Sunak's fortune is valued at around 850 million euros, double that attributed to Carlos III and the queen consort, Camila (although theirs is much more opaque). The would-be Tory leader made good money working for Goldman Sachs and various investment funds, but the bulk of the family capital comes from his wife Akshata Murty's shares and dividends in Infosys, the software company owned by his father. the.

The revelation that Murty was not tax-resident in Britain (a perfectly legal technicality) in order to pay less tax was another factor in Sunak's progressive fall from grace, who attributed the press leaks to none other than himself. Johnson for seeing him – as has turned out to be true – as a possible rival. His revenge consisted in stabbing Boris, resigning as chancellor of the Exchequer and precipitating the events that led to his downfall. And the revenge of the Tory militants was to punish the traitor.

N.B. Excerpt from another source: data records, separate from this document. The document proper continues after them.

(** ** Attributes *)

(** C38. What [vn_stat] reports is typed as the vnode is: it fails with EBADF
    exactly when the vnode has no type that [stat] knows (and with the error of
    the file system before that); otherwise the type that [IFTOVT] finds in the
    reported mode is the type of the vnode, the bits added are those of
    [VTTOIF], and the twelve permission bits are those of the file system.  This
    needs that the mode of the file system has either no type bits or those of
    the vnode's type. *)
Theorem vn_stat_typed BSIZE error t ino size mode :
  (forall b, VTTOIF t = Some b -> Z.land mode S_IFMT = 0 \/ Z.land mode S_IFMT = b) ->
  match vn_stat BSIZE error t ino size mode with
  | (e, None) => (error <> 0 /\ e = error) \/ (error = 0 /\ e = EBADF /\ (t = VNON \/ t = VBAD))
  | (e, Some st) => error = 0 /\ e = 0 /\ IFTOVT (st_mode st) = Some t /\
      (exists b, VTTOIF t = Some b /\ st_mode st = Z.lor mode b) /\
      Z.land (st_mode st) 4095 = Z.land mode 4095
  end.
Proof.
  intros Hb. unfold vn_stat. destruct (Z.eqb_spec error 0) as [->|]; simpl; [|by left].
  destruct (stat_bits t) as [b|] eqn:E; [|right; by destruct t; auto].
  destruct (stat_bits_type t b E) as (Hv & Hm & Hi & Hl). simpl. split; [done|]. split; [done|].
  split; [|split; [eauto|by rewrite Z.land_lor_distr_l, Hl, Z.lor_0_r]].
  rewrite <- Hi. unfold IFTOVT. do 2 f_equal. rewrite Z.land_lor_distr_l, Hm.
  destruct (Hb b Hv) as [->| ->]; [done|apply Z.lor_diag].
Qed.
Lemma tree_ext m hd hd' : (forall x, hd x = hd' x) -> tree_ok m hd -> tree_ok m hd'.
Proof.
  intros E []. split; try done.
  - intros dp d Hd. rewrite <- E. eauto.
  - intros dp. rewrite <- E. apply t_held0.
Qed.

(** A dentry leaves its parent: the reference it held becomes one of a client. *)
Lemma tree_unlink m hd dp d p : tree_ok m hd -> m !! dp = Some d -> d_parent d <> 0 -> m !! d_parent d = Some p ->
  tree_ok (<[dp := with_parent 0 d]> (<[d_parent d := drop_child dp p]> m)) (add_held hd (d_parent d) 1).
Proof.
  intros Hok Hd H0 Hp. destruct (tree_parent m hd dp d Hok Hd H0) as (p' & Hp' & Hin & Hne).
  rewrite Hp in Hp'. injection Hp' as <-. destruct Hok.
  assert (d_parent <$> (<[dp := with_parent 0 d]> (<[d_parent d := drop_child dp p]> m)) = <[dp := 0]> (d_parent <$> m)) as Hf
    by (rewrite fmap_insert; by rewrite (fmap_same d_parent m _ p)).
  assert (forall q, is_Some ((<[dp := with_parent 0 d]> (<[d_parent d := drop_child dp p]> m)) !! q) <-> is_Some (m !! q)) as Hdom.
  { intros q. rewrite !lookup_insert_is_Some. split; [|intros; destruct (decide (dp = q)), (decide (d_parent d = q)); auto].
    intros [<-|[_ [<-|[_ ?]]]]; eauto. }
  assert (dp <> 0) by congruence. split.
  - rewrite !lookup_insert_ne; congruence.
  - intros q e [[<- <-]|[Hn [[<- <-]|[Hn' He]]%lookup_insert_Some]]%lookup_insert_Some; simpl.
    + rewrite add_held_ne by done. eauto.
    + rewrite add_held_eq. destruct (t_count0 _ _ Hp). destruct (t_child0 _ _ Hp) as [Hnd _].
      pose proof (length_filter_ne dp (d_children p) Hnd Hin). lia.
    + rewrite add_held_ne by done. eauto.
  - intros q. rewrite Hdom. destruct (t_held0 q), (decide (q = d_parent d)) as [->|]; [|by rewrite add_held_ne].
    rewrite add_held_eq. split; [lia|eauto].
  - intros q e He. rewrite Hf. destruct (decide (q = d_parent d)) as [->|Hq].
    + rewrite lookup_insert_ne, lookup_insert_eq in He by done. injection He as <-. simpl.
      destruct (t_child0 _ _ Hp) as [Hnd Hc]. split; [by apply NoDup_filter|]. intros c.
      rewrite list_elem_of_filter, Hc. destruct (decide (c = dp)) as [->|].
      * rewrite lookup_insert_eq. split; [naive_solver|intros [= ?]; congruence].
      * rewrite lookup_insert_ne by done. naive_solver.
    + assert (exists e0, m !! q = Some e0 /\ d_children e = d_children e0) as (e0 & He0 & ->).
      { destruct (decide (q = dp)) as [->|]; [rewrite lookup_insert_eq in He; injection He as <-; eauto|].
        rewrite !lookup_insert_ne in He by done. eauto. }
      destruct (t_child0 q e0 He0) as [Hnd Hc]. split; [done|]. intros c. rewrite Hc.
      destruct (decide (c = dp)) as [->|]; [|by rewrite lookup_insert_ne].
      rewrite lookup_fmap, Hd, lookup_insert_eq. simpl. split; intros [= E]; congruence.
  - intros q Hq. rewrite Hf. apply Hdom in Hq. destruct (t_chain0 q Hq) as [l Hl]. clear -Hl H. 
    induction Hl as [|a n l Ha Hn Hl IH]; [exists []; constructor|]. destruct (decide (a = dp)) as [->|].
    + exists [dp]. apply (linked_cons _ _ 0); [done|apply lookup_insert_eq|constructor].
    + destruct IH as [l' Hl']. exists (a :: l'). apply (linked_cons _ _ n); [done|by rewrite lookup_insert_ne|done].
Qed.

(** A dentry without parent and children gets a parent, which the client loses a
    reference to. *)
Lemma tree_link m hd dp d q p : tree_ok m hd -> m !! dp = Some d -> d_parent d = 0 -> d_children d = [] ->
  q <> 0 -> q <> dp -> m !! q = Some p -> 0 < hd q ->
  tree_ok (<[dp := with_parent q d]> (<[q := push_child dp p]> m)) (add_held hd q (-1)).
Proof.
  intros Hok Hd H0 Hc0 Hq0 Hq Hp Hh. destruct Hok.
  assert (d_parent <$> (<[dp := with_parent q d]> (<[q := push_child dp p]> m)) = <[dp := q]> (d_parent <$> m)) as Hf
    by (rewrite fmap_insert; by rewrite (fmap_same d_parent m _ p)).
  assert (forall x, is_Some ((<[dp := with_parent q d]> (<[q := push_child dp p]> m)) !! x) <-> is_Some (m !! x)) as Hdom.
  { intros x. rewrite !lookup_insert_is_Some. split; [|intros; destruct (decide (dp = x)), (decide (q = x)); auto].
    intros [<-|[_ [<-|[_ ?]]]]; eauto. }
  assert (dp <> 0) by congruence.
  assert (Hno : forall x l, linked (d_parent <$> m) x l -> x <> dp -> linked (<[dp := q]> (d_parent <$> m)) x l).
  { intros x l Hl Hx. eapply linked_frame; [done|]. intros y Hy. apply lookup_insert_ne. intros <-.
    destruct (chain_pred _ _ _ _ Hl Hy) as [->|(z & _ & Hz)]; [done|]. apply (t_child0 dp d Hd) in Hz.
    rewrite Hc0 in Hz. by apply elem_of_nil in Hz. }
  split.
  - rewrite !lookup_insert_ne; congruence.
  - intros x e [[<- <-]|[Hn [[<- <-]|[Hn' He]]%lookup_insert_Some]]%lookup_insert_Some; simpl.
    + rewrite add_held_ne by done. eauto.
    + rewrite add_held_eq. destruct (t_count0 _ _ Hp). lia.
    + rewrite add_held_ne by done. eauto.
  - intros x. rewrite Hdom. destruct (t_held0 x), (decide (x = q)) as [->|]; [|by rewrite add_held_ne].
    rewrite add_held_eq. split; [lia|eauto].
  - intros x e He. rewrite Hf. destruct (decide (x = q)) as [->|Hx].
    + rewrite lookup_insert_ne, lookup_insert_eq in He by done. injection He as <-. simpl.
      destruct (t_child0 _ _ Hp) as [Hnd Hc]. split.
      * apply NoDup_cons. split; [|done]. rewrite Hc, lookup_fmap, Hd. simpl. congruence.
      * intros c. rewrite elem_of_cons, Hc. destruct (decide (c = dp)) as [->|]; [rewrite lookup_insert_eq; naive_solver|].
        rewrite lookup_insert_ne by done. naive_solver.
    + assert (exists e0, m !! x = Some e0 /\ d_children e = d_children e0) as (e0 & He0 & ->).
      { destruct (decide (x = dp)) as [->|]; [rewrite lookup_insert_eq in He; injection He as <-; eauto|].
        rewrite !lookup_insert_ne in He by done. eauto. }
      destruct (t_child0 x e0 He0) as [Hnd Hc]. split; [done|]. intros c. rewrite Hc.
      destruct (decide (c = dp)) as [->|]; [|by rewrite lookup_insert_ne].
      rewrite lookup_fmap, Hd, lookup_insert_eq. simpl. split; intros [= E]; congruence.
  - intros x Hx. rewrite Hf. apply Hdom in Hx. destruct (t_chain0 x Hx) as [l Hl]. destruct (decide (x = dp)) as [->|].
    + destruct (t_chain0 q) as [lq Hlq]; [eauto|]. exists (dp :: lq).
      apply (linked_cons _ _ q); [done|apply lookup_insert_eq|by apply Hno].
    + exists l. by apply Hno.
Qed.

Six members of the current cabinet, the former Minister of the Interior Priti Patel, the extreme right of the Conservative Party, the most radical supporters of Brexit and the Eurosceptics are with Boris and see him as the messiah, the savior, from whom the throne was usurped and the only one capable of preventing an electoral debacle. The moderate wing, the money and the markets are with Sunak, the billionaire.